The MLI makes it very clear that there’s huge unfinished BEPS business. This is not only in the area of taxing the ‘digital economy’, where international policy disagreements are much discussed at the moment. More fundamentally, countries still disagree over how business models, traditional or not, are to be taxed in a world where business functions are much more mobile and dispersed: what we might call the ‘communication economy’. Which is everything. In this respect, the tax policies of traditional ‘treaty havens’ to capture economic activity – preferential regimes, wide-open treaty networks – look increasingly like the forerunners of tax strategies growing in prevalence in mainstream larger economies too.

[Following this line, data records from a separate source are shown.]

(** The clearing policy is fixed at construction. *)
Lemma check_out_clear h p b p' h' :
  check_out h p = Done (b, p', h') -> clear_on_checkout p' = clear_on_checkout p.
Proof.
  unfold check_out, set_len, assert_or. destruct (free p) as [|b0 rest]; [done|]. outcome_simpl.
  case_tests; outcome_simpl; try done; [|by intros [= <- <- <-]].
  destruct (store _ _ _); outcome_simpl; [|done|done]. by intros [= <- <- <-].
Qed.

Lemma poll_acquire_clear h p fut w h' p' fut' fired r :
  poll_acquire h p fut w = Done (h', p', fut', fired, r) -> clear_on_checkout p' = clear_on_checkout p.
Proof.
  assert (forall a, ('(se, a, fired, r) ← Semaphore.poll (sem p) a w;
     let p := mkPool (free p) se (clear_on_checkout p) in
     match r with
     | Pending => Done (h, p, Suspended a, fired, Pending)
     | Ready _ =>
         '(_, se) ← Semaphore.drop_future (sem p) a;
         '(b, p, h) ← check_out h (mkPool (free p) se (clear_on_checkout p));
         Done (h, p, Returned, fired, Ready b)
     end) = Done (h', p', fut', fired, r) -> clear_on_checkout p' = clear_on_checkout p) as Hres.
  { intros a. destruct (Semaphore.poll _ _ _) as [[[[se a'] fd] [x|]]| |]; outcome_simpl; try done;
      [|by intros [= _ <- _ _ _]].
    destruct (Semaphore.drop_future _ _) as [[? se']| |]; outcome_simpl; try done.
    destruct (check_out _ _) as [[[b p1] h1]| |] eqn:Hc; outcome_simpl; try done.
    intros [= _ <- _ _ _]. by apply check_out_clear in Hc. }
  destruct fut as [|a|]; cbn [poll_acquire]; [apply Hres..|done].
Qed.

Lemma exec_clear s ev s' :
  exec s ev = Done s' -> clear_on_checkout (pool s') = clear_on_checkout (pool s).
Proof.
  destruct ev as [f|f w|f| |i op|i]; cbn [exec].
  - destruct (acquires s !! f); by intros [= <-].
  - destruct (acquires s !! f) as [fut|]; [|by intros [= <-]].
    destruct (poll_acquire _ _ _ _) as [[[[[h p] fut'] fired] r]| |] eqn:Hp.
    + apply poll_acquire_clear in Hp. destruct fut; intros [= <-]; done.
    + by destruct fut; intros [= <-].
    + by destruct fut; intros [= <-].
  - destruct (acquires s !! f) as [[|a|]|]; cbn [drop_acquire]; try by intros [= <-].
    destruct (Semaphore.drop_future _ _) as [[fired se]| |]; outcome_simpl; try done. by intros [= <-].
  - unfold try_acquire. destruct (Semaphore.try_acquire _) as [[x|] se]; [|by intros [= <-]].
    destruct (check_out _ _) as [[[b p1] h1]| |] eqn:Hc; outcome_simpl; try done.
    intros [= <-]. by apply check_out_clear in Hc.
  - destruct (out s !! i) as [b|]; [|by intros [= <-]].
    destruct (apply_op _ _ _) as [[? ?]| |]; by intros [= <-].
  - destruct (out s !! i) as [b|]; [|by intros [= <-]]. unfold drop_pooled.
    destruct (Semaphore.add_permits _ _) as [[fired se]| |]; outcome_simpl; try done. by intros [= <-].
Qed.

Lemma run_clear evs s s' :
  run s evs = Done s' -> clear_on_checkout (pool s') = clear_on_checkout (pool s).
Proof.
  revert s. induction evs as [|ev evs IH]; intros s; cbn [run]; [by intros [= <-]|].
  destruct (exec s ev) as [s1| |] eqn:He; outcome_simpl; try done.
  intros Hr. rewrite (IH _ Hr). by eapply exec_clear.
Qed.

Lemma inv_build h0 n c al clear p h :
  build h0 n c al clear = Done (p, h) -> inv 0 [] h0 n (start h p) /\ clear_on_checkout p = clear.
Proof.
  unfold build. destruct (alloc_all h0 n c al []) as [[bufs h1]| |] eqn:Ha; outcome_simpl; [|done|done].
  intros [= <- <-]. split; [|done].
  destruct (alloc_all_owned n h0 h0 c al [] bufs h1) as (Ho & Hs & Hlen); [by split; constructor|done|done|].
  simpl in Hlen. split; cbn [start pool free out mem acquires].
  - pose proof (Semaphore.semaphore_inv_init (Q := Q) (Z.of_nat n) ltac:(lia)) as Hi.
    unfold sem_sys, start. simpl. by rewrite omap_empty.
  - done.
  - simpl. unfold available, Semaphore.available. simpl. lia.
  - simpl. lia.
  - by rewrite app_nil_r.
  - by rewrite app_nil_r.
Qed.
End pool.
Arguments event T {_}.
Arguments sys T {_} Q.

(** ** Properties *)
Section properties.
Context {T : Type} `{Zeroable T} `{BuildMode} `{!Allocator T}.
Context `{Wakers} {Q : Type} `{WaitList Q (Z * Z * waker), !WaitListLaws Q (Z * Z * waker)}.

(** C28: the pool is safe and never runs dry behind a permit. Whatever fewer than
    [2^62] calls the program makes on a freshly built pool, none panics inside
    the pool (in particular a granted permit always finds a buffer) or is
    undefined; free and checked out buffers always add up to the pool's size,
    [available] counts the free ones, and all of them are distinct live
    allocations, so no two borrowers ever share memory. *)
Theorem pool_safe (h0 h : gmap Z (Layout * list T)) (n : nat) (c al : Z) (clear : bool)
    (p : PoolInner (Q := Q)) (evs : list (event T)) :
  build h0 n c al clear = Done (p, h) ->
  (Z.of_nat n <= usize_max)%Z -> (4 * Z.of_nat (length evs) <= usize_max)%Z -> Forall event_ok evs ->
  exists s, run (start h p) evs = Done s /\
    available (pool s) = Z.of_nat (length (free (pool s))) /\
    length (free (pool s)) + length (out s) = n /\
    NoDup (ptr <$> free (pool s) ++ out s) /\
    Forall (fun b => exists data, owns (mem s) b data) (free (pool s) ++ out s).
Proof.
  intros Hb Hn Hlen Hok. destruct (inv_build h0 n c al clear p h Hb) as [Hinv _].
  destruct (pool_run_inv evs 0 [] h0 n _ Hinv Hlen Hn Hok) as (s & es & -> & [_ _ Hav Hct [Ho Hnd] _]).
  by exists s.
Qed.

Meanwhile pressure from smaller “sold-into” economies for a tax slice from these business models isn’t going away any time soon either.

Top image: Amazon on Mars by ActuaLitté, CC BY-SA 2.0

UPDATE, 30/07: for completeness, I should also add that, of course, Article 12 is not the only part of the MLI that might alter the taxation of Amazon-type sales structures. Changes to the PE specific activities exemptions in Article 13, of course, might also help turn Amazon fulfillment centres and marketing operations into sales PEs. These have received more opt-ins. It’s the *dissensus* around Article 12, though, that I find interesting.